Of course, if I am on my way to Walmart to buy groceries, then my trip is about the destination, and the traffic during the journey is just getting in the way. Or if I am going to my parents’ house, the drive over has its own beauty, but at some point, I do actually want to arrive at their house. 

If life is just about the journey – the people we meet and the lessons we learn – then we wonder if the journey is worth it, burdened with pain and vanity as it is. The Preacher of Ecclesiastes understood this well. 

Thankfully, there is more to life than a short journey through a big and broken world. This is what the Psalms of Ascent teach us – in particular the last psalm in the series. Psalm 134 comes at the culmination of the pilgrimage and it shows us not only the end of the journey but also the end to which we are to live our pilgrim lives. 

“Now bless the LORD all you servants of the LORD…lift up your hands in the holy place and bless the LORD.” 

Psalm 134:1-2

For the believers of the Old Testament, the rocky roads of their pilgrimage brought them to Jerusalem; to the temple. There in the temple, surrounded by the sights and symbols that reminded them of the LORD and of his presence, they broke out in praise. 

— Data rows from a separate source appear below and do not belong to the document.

(** A ratio below 1/16 asks for at most half of the points. *)
Lemma anomaly_count_fits n ratio :
  (1 <= n)%nat -> Z.of_nat n < 2 ^ 63 -> fin_le (-57) ratio ->
  exists k, py_int (F64.of_nat n * ratio)%f64 = Ok k /\ 2 * Z.abs k <= Z.of_nat n.
Proof.
  intros Hn1 Hn Hr. unfold F64.of_nat.
  set (N := Z.of_nat n) in *.
  assert (0 < N) as HN by (unfold N; lia).
  pose proof (Z.log2_spec N HN) as [Hlo Hhi].
  pose proof (Z.log2_nonneg N) as Hl0.
  assert (Z.log2 N < 63) as Hl63 by (apply Z.log2_lt_pow2; lia).
  set (l := Z.log2 N) in *.
  assert (fin_le (l + 1 - 53 + 1) (F64.of_Z N)) as H1.
  { apply (of_Z_fin N (l + 1) (l + 1 - 53)); lia. }
  assert (fin_le (l - 55 + 1) (F64.of_Z N * ratio)%f64) as H2.
  { apply (mul_fin (l + 1 - 53 + 1) (-57) (l - 55)); try assumption; lia. }
  destruct (py_int_fin _ _ H2) as (k & Hk & Hb).
  exists k. split; [exact Hk|].
  destruct (Z.eq_dec l 0) as [E|E].
  - rewrite E in Hb. change (2 ^ Z.max 0 (53 + (0 - 55 + 1))) with 1 in Hb. lia.
  - rewrite Z.max_r in Hb by lia.
    replace (53 + (l - 55 + 1)) with (l - 1) in Hb by lia.
    assert (2 ^ l = 2 * 2 ^ (l - 1)) as Hp.
    { rewrite <- Z.pow_succ_r by lia. f_equal. lia. }
    lia.
Qed.

Lemma lit_0_05_small : fin_le (-57) F64.lit_0_05.
Proof. vm_compute. split; [reflexivity | discriminate]. Qed.

(** X5: with [anomaly_indices] omitted, [generate_anomaly_series] returns
    for every point count from 1 (up to the range of an array index) and
    every noise scale that is not negative, and exactly
    [max(1, int(n_points * 0.05))] of its flags are [True]: the indices
    are drawn without replacement, so no two anomalies fall on one point. *)
Theorem random_anomalies_flag_exact_count n base mag dir nl rs :
  (1 <= n)%nat -> Z.of_nat n < 2 ^ 63 ->
  scale_refused (base * nl)%f64 = false ->
  exists k vals flags rs',
    py_int (F64.of_nat n * F64.lit_0_05)%f64 = Ok k
    /\ Z.max 1 k <= Z.of_nat n
    /\ generate_anomaly_series n base None mag dir nl rs = Ok ((vals, flags), rs')
    /\ length vals = n /\ length flags = n
    /\ count_true flags = Z.to_nat (Z.max 1 k).
Proof.
  intros Hn1 Hn Hscale.
  destruct (anomaly_count_fits n F64.lit_0_05 Hn1 Hn lit_0_05_small) as (k & Hk & Hfit).
  assert (Z.max 1 k <= Z.of_nat n) as Hmax by lia.
  assert (exists vals flags rs',
            generate_anomaly_series n base None mag dir nl rs = Ok ((vals, flags), rs')
            /\ length vals = n /\ length flags = n
            /\ count_true flags = Z.to_nat (Z.max 1 k))
    as (vals & flags & rs' & H1 & H2 & H3 & H4).
  { unfold generate_anomaly_series, bind at 1.
    rewrite np_random_normal_ok by exact Hscale.
    unfold bind at 1. unfold bind at 1. rewrite Hk. unfold lift at 1.
    destruct (np_random_choice_noreplace_spec (np_arange n) (Z.to_nat (Z.max 1 k))
                (advance rs n)) as (idxs & rs1 & -> & Hlen & Hnd & Hin & _).
    { rewrite np_arange_length. lia. }
    match goal with
    | |- context [foldM _ idxs ?st ?rs0] =>
        destruct (inject_anomalies_spec n base mag dir idxs st rs0)
          as (vals & rs' & Heq & Hlv)
    end.
    exists vals, (fold_left (mark n) idxs (replicate n false)), rs'.
    split; [exact Heq|].
    split; [rewrite Hlv; cbn [fst]; array_length|].
    split; [now rewrite marks_length, length_replicate|].
    rewrite marks_count, filter_all.
    - rewrite size_list_to_set by (apply Hnd, np_arange_NoDup). exact Hlen.
    - intros x Hx. apply elem_of_np_arange, Hin, Hx. }
  exists k, vals, flags, rs'. auto 10.
Qed.
(** A child snippet as [Block::Add] and [Class::Add] make it and as
    [IncrementIndent] keeps it, relative to the [Indent] of its parent: its
    own [Indent] is [Indent(level + 1, size)] for the level and the unit
    width of the parent, the fill character being the default space. *)
Definition child_of (parent : Indent.t) (sn : Snippet.t) : Prop :=
  Snippet.indent_ sn
  = Indent.new_default (size_add (Indent.level_ parent) 1) (Indent.size_ parent).

Definition block_children_ok (b : Block.t) : Prop :=
  Forall (child_of (Block.indent_ b)) (Block.snippets_ b).

Definition class_children_ok (c : Class.t) : Prop :=
  ∀ a, Forall (child_of (Class.indent_ c)) (Class.bucket c a).

(** Apart from the level, the [Indent] of a parent stays as constructed. *)
Definition same_indent_shape (i i' : Indent.t) : Prop :=
  Indent.size_ i' = Indent.size_ i
  ∧ Indent.character_ i' = Indent.character_ i
  ∧ Indent.indent_string_ i' = Indent.indent_string_ i.

Definition block_frame (b b' : Block.t) : Prop :=
  Block.header_ b' = Block.header_ b ∧ Block.footer_ b' = Block.footer_ b
  ∧ Block.type_ b' = Block.type_ b
  ∧ same_indent_shape (Block.indent_ b) (Block.indent_ b').

Definition class_frame (c c' : Class.t) : Prop :=
  Class.name_ c' = Class.name_ c
  ∧ Class.header_ c' = Class.header_ c ∧ Class.footer_ c' = Class.footer_ c
  ∧ Class.type_ c' = Class.type_ c
  ∧ same_indent_shape (Class.indent_ c) (Class.indent_ c').

(** The text one access specifier contributes to the render of a class:
    nothing for an empty bucket, otherwise the label line and the renders of
    the snippets of the bucket. *)
Definition access_section (c : Class.t) (a : AccessSpecifier) (label : string) : string :=
  match Class.bucket c a with
  | [] => ""
  | bucket =>
      Indent.Indenting (Class.indent_ c) +:+ label
      +:+ concat_strings (Snippet.Out <$> bucket)
  end.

Our own pilgrimage of faith, along equally rocky roads, will one day end in the New Jerusalem; in the presence of the LORD. And we will break out in praise together with the multitude (Revelation 7:9). We will give God the glory, the honor, and the fame that he deserves. 

This is the purpose for which we undertake the journey – to bless the LORD. But we do not merely bless, or praise, the LORD at the journey’s end, as if the journey itself means nothing. Rather, every step of the journey we are meant to do what we will be doing when we arrive. That is to say, we are meant to “bless the LORD” as we make our way along the dusty, sometimes dangerous paths of life. 

It is not always easy. We will be tempted to forget God or to give him second place in our lives. We will be tempted to complain when we stub our toes and get anxious when the dark night approaches. We will want to scuttle past our needy neighbour and fast-forward to the end. But that is not what the journey is about. 

The journey is meant to teach us and prepare us for eternity. If we cannot bless the LORD in the nitty-gritty of life under the sun, what makes us think we will be prepared to bless the LORD forever and ever once the journey is over? 

So, the end is the journey. The chief end of man – to “glorify God” – is the point of the pilgrimage. Have I learned that? And did I remember it today?